J’immortalise cette tirade mongolienne sur le caméscope familial. Ce sont les paroles de mon père ; mon père en slip-fantaisie, mon père et son collier de griffes, mon père à moitié à poil dans les bois derrière chez nous. Un 14 avril comme un autre. Je dois avoir treize ans. Je filme sur la bande du mariage de ma grande sœur, vu qu’on avait plus de cassettes vierges. « Ils ont divorcé, ça risque pas de leur manquer » m’a confié papa en rassemblant notre matériel, avant que nous partions nous les geler dans le plus pur style Ages Farouches. « Toi, t’as qu’à t’habiller normalement, c’est pas grave. On te verra pas sur le film. Maintenant, si t’es joueur, je dois bien avoir un vieux maillot et un canif qui trainent… ».
Je décline, me satisfaisant du rôle de documentaliste audiovisuel de la folie paternelle.

Chaque année, ça lui prend. Quelques semaines avant le drame, il passe des heures aux chiottes, à relire ses bandes dessinées. Un vendredi soir, il décrète que l’heure est venue d’honorer les ancêtres et de ressouder le clan : deux jours et une nuit paumés dans le domaine forestier. Mission : « Voir un peu qu’est-ce qui va nous arriver, comme aventures… ». Je comprends que ça puisse avoir l’air loufoque et attendrissant, mais je hais cet homme.

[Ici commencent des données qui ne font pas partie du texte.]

Lemma lstrip_spec (s : string) :
  exists pre, s = pre ++ lstrip s /\ starts_with is_py_space (lstrip s) = false.
Proof.
  induction s as [|c r (pre & Hr & Hs)]; [now exists ""|]. simpl.
  destruct (is_py_space c) eqn:Hc.
  - exists (String c pre). rewrite str_app_cons. split; [now f_equal | exact Hs].
  - exists "". split; [reflexivity | exact Hc].
Qed.

Lemma lstrip_id (s : string) : starts_with is_py_space s = false -> lstrip s = s.
Proof. destruct s as [|c r]; simpl; [reflexivity|]. now intros ->. Qed.

Lemma string_rev_app (a b : string) : string_rev (a ++ b) = string_rev b ++ string_rev a.
Proof.
  induction a as [|c a IH].
  - simpl. now rewrite str_app_nil_r.
  - rewrite str_app_cons. simpl. rewrite IH. apply str_app_assoc.
Qed.

Lemma string_rev_involutive (s : string) : string_rev (string_rev s) = s.
Proof.
  induction s as [|c r IH]; [reflexivity|]. simpl.
  rewrite string_rev_app, IH. reflexivity.
Qed.

Lemma string_rev_nonempty (s : string) : s <> "" -> string_rev s <> "".
Proof.
  destruct s as [|c r]; [congruence|]. intros _. simpl.
  destruct (string_rev r); discriminate.
Qed.

Lemma starts_with_app (p : ascii -> bool) (a b : string) :
  a <> "" -> starts_with p (a ++ b) = starts_with p a.
Proof. destruct a; [congruence|]. reflexivity. Qed.

Lemma strip_props (s : string) :
  starts_with is_py_space (strip s) = false /\
  starts_with is_py_space (string_rev (strip s)) = false /\
  strip (strip s) = strip s.
Proof.
  unfold strip.
  destruct (lstrip_spec s) as (y0 & _ & Ha).
  set (a := lstrip s) in *.
  destruct (lstrip_spec (string_rev a)) as (y & Hy & Hb).
  set (b := lstrip (string_rev a)) in *.
  assert (H1 : starts_with is_py_space (string_rev b) = false).
  { destruct (String.string_dec b "") as [->|Hne]; [reflexivity|].
    assert (Ha' : a = string_rev b ++ string_rev y)
      by (rewrite <- (string_rev_involutive a), Hy; apply string_rev_app).
    rewrite Ha' in Ha. rewrite starts_with_app in Ha; [exact Ha|].
    now apply string_rev_nonempty. }
  split; [exact H1|]. split; [now rewrite string_rev_involutive|].
  rewrite (lstrip_id _ H1), string_rev_involutive, (lstrip_id _ Hb). reflexivity.
Qed.

(** [str.strip()] leaves no whitespace at either end of its result, so
    stripping twice is stripping once. *)
Theorem strip_trims (s : string) :
  starts_with is_py_space (strip s) = false /\
  starts_with is_py_space (string_rev (strip s)) = false /\
  strip (strip s) = strip s.
Proof. exact (strip_props s). Qed.

Lemma extract_loop_lines (collecting : bool) (lines : list string) :
  Forall (fun l => strip l = l /\ l <> "end") (extract_loop collecting lines).
Proof.
  revert collecting. induction lines as [|l rest IH]; intros collecting; simpl; [constructor|].
  destruct collecting; simpl.
  - destruct (String.eqb_spec (strip l) "end"); [constructor|].
    constructor; [split; [apply strip_props | assumption] | apply IH].
  - destruct (String.eqb (strip l) resource_dbt_do); apply IH.
Qed.

(** Every line [_extract_parts] yields is stripped and is not [end]; an
    output without the marker line yields nothing. *)
Theorem extract_parts_lines (poet_data : string) :
  Forall (fun l => strip l = l /\ l <> "end") (_extract_parts poet_data) /\
  (Forall (fun l => strip l <> resource_dbt_do) (split_nl poet_data) ->
   _extract_parts poet_data = []).
Proof.
  split; [apply extract_loop_lines|].
  unfold _extract_parts. induction (split_nl poet_data) as [|l rest IH]; intros H; [reflexivity|].
  inversion H; subst. simpl.
  destruct (String.eqb_spec (strip l) resource_dbt_do); [contradiction | now apply IH].
Qed.

Lemma lower_id (c : ascii) : is_lower c = true -> lower c = c.
Proof. ascii_cases c. Qed.

(** [str.title()] on a lower-case tag such as [rc] or [b] upper-cases its
    first letter and keeps the others. *)
Theorem title_lower_tag (c : ascii) (r : string) :
  is_lower c = true -> all_chars is_lower r = true -> title (String c r) = String (upper c) r.
Proof.
  intros Hc Hr. unfold title. simpl. rewrite (lower_alpha c Hc). f_equal.
  clear Hc. induction r as [|d r IH]; [reflexivity|]. simpl in *.
  apply andb_true_iff in Hr as [Hd Hr].
  rewrite (lower_alpha d Hd), (lower_id d Hd), (IH Hr). reflexivity.
Qed.

(* ------------------------------------------------------------------ *)
(** ** Formula names of versions *)

Lemma match_pre_tag (s t r : string) n :
  match_pre s = (Some t, n, r) -> t <> "" /\ all_chars is_lower t = true.
Proof.
  unfold match_pre. destruct (span is_lower s) as [a b] eqn:Hs.
  destruct (span_spec _ _ _ _ Hs) as (_ & Ha & _).
  destruct a as [|c a]; [intros H; inversion H|].
  destruct (match_digits b) as [[x y]|]; intros H; inversion H; subst.
  split; [discriminate | exact Ha].
Qed.

(** The versions construction returns: no prerelease, or a non-empty
    lower-case tag with a number. *)
Lemma Version_init_shape (s : string) (v : Version) :
  Version_init s = Ok v ->
  (prerelease v = None /\ num v = None) \/
  exists t k, prerelease v = Some t /\ num v = Some k /\ t <> "" /\ all_chars is_lower t = true.
Proof.
  unfold Version_init, VERSION_PATTERN_match.
  destruct (match_digits s) as [[ma r0]|]; [|discriminate].
  destruct (match_dot r0) as [r1|]; [|discriminate].
  destruct (match_digits r1) as [[mi r2]|]; [|discriminate].
  destruct (match_dot r2) as [r3|]; [|discriminate].
  destruct (match_digits r3) as [[pa r4]|]; [|discriminate].
  destruct (match_pre r4) as [[pre n] r5] eqn:Hp. simpl.
  destruct n as [n|]; intros H; inversion H; subst; simpl; [|left; auto].
  destruct pre as [t|].
  - right. exists t, (py_int n). destruct (match_pre_tag _ _ _ _ Hp). auto.
  - apply match_pre_pair in Hp. destruct Hp as [Hp _]. discriminate (Hp eq_refl).
Qed.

« J’ai pris une bougie. Parce qu’il avait inventé la bougie, aussi. Et puis j’ai cherché une peau de bête mais heu… j’ai juste trouvé un pull. Bon. De toute façon, Rahan, il tuait pas les zèbres »

Face caméra, mon père s’humilie pour la postérité.

« Alors maintenant, je vais vous montrer comment ils faisaient, à l’époque, ceux qui marchent debout, pour aller dans la bonne direction. »
Papa s’accroupit devant une pierre. Son slip disparait à jamais dans la raie de son cul. Il sort son couteau et le pose avec précaution sur la pierre. Il le fait tourner. La pointe est supposée nous indiquer la direction à prendre mais le couteau se contente d’une pauvre rotation et demie avant de retomber dans les feuilles, sans rien nous apprendre du tout. On a pas fini de se perdre cette année encore. Papa renouvelle l’opération un nombre invraisemblable de fois, sans plus de résultat.

« Ils devaient avoir des pierres spéciales » fait-il en se relevant. Il ajuste ses lunettes à double foyer, accessoire qui jure un brin avec sa bestialité. Tournant les talons, il conclut : « On a qu’à dire qu’on va aller par là et puis c’est tout. On s’en branle, on est jeunes ! ». Je le filme toujours, son dos poilus, ses fesses flasques qui s’éloignent dans les bois. Il marche vouté. Je pense à ces illustrations de la théorie de l’évolution, qu’on trouve dans les bouquins de sciences naturelles. Tout à fait à gauche du dessin, un singe à quatre pattes. A l’autre bout, ce péteux d’homo-sapiens, son dos bien droit, son regard au loin, son outil dans les mains, ses pulsions meurtrières, son championnat de football. La démarche de mon père se situe quelque part entre les deux. Darwin n’en a pas tout à fait fini avec lui. Physiquement, on est assez loin du héros de bande dessinée. Il a les yeux de Rahan, comme il le répète inlassablement. Les yeux de Rahan, c’est vrai. Dans son sac à dos ; un cadeau Pif Gadget qu’il conserve précieusement.

-    Je veux rentrer à la baraque, je me mets à gueuler.
-    Ah ! Tu commences pas à faire ta fiotte et t’honores les ancêtres comme tout le monde.
-    Personne fait ça !
-    Ah ouais ?
-    Certain.
-    Alors t’as bien de la chance que ton père prenne un peu de temps pour t’apprendre… heu, tout ça : la nature.
-    Pourquoi tu demandes pas un permis de chasse plutôt ? Comme le père de Mathieu ?
-    Rahan, il aurait jamais fait de mal à un zèbre. Maintenant, je veux plus t’entendre. Tu filmes tout ce qu’y a à filmer et puis tu me suis.

Nous marchons bras croisés pour nous protéger du froid. La nuit tombe. Je veux dire, le soleil retourne à sa tanière. Mon père, lui, part à l’assaut d’une butte sans prétention. « Filme ça, tiens. Ça tourne ? Bon, alors Rahan, il prenait pas que les chemins connus, d’accord ? C’était le genre de mec, pour aller de A à Z, il était capable de passer par n’importe quelle lettre de l’alphabet. Il connaissait peut-être pas son alphabet par cœur mais c’est encore plus fort. Tu filmes ? Aïe. Oh putain ! Ah la pute, ça pique là ! Bon, attends, je vais descendre parce que là… On coupera, ça. Je me suis complètement niqué les cuisses… Regarde-moi ces entailles. Ça va me faire de beaux souvenirs. Allez, on avance. On reprend le chemin. Faut qu’on se trouve vite fait un coin pour allumer un feu et faire cuire la nourriture ».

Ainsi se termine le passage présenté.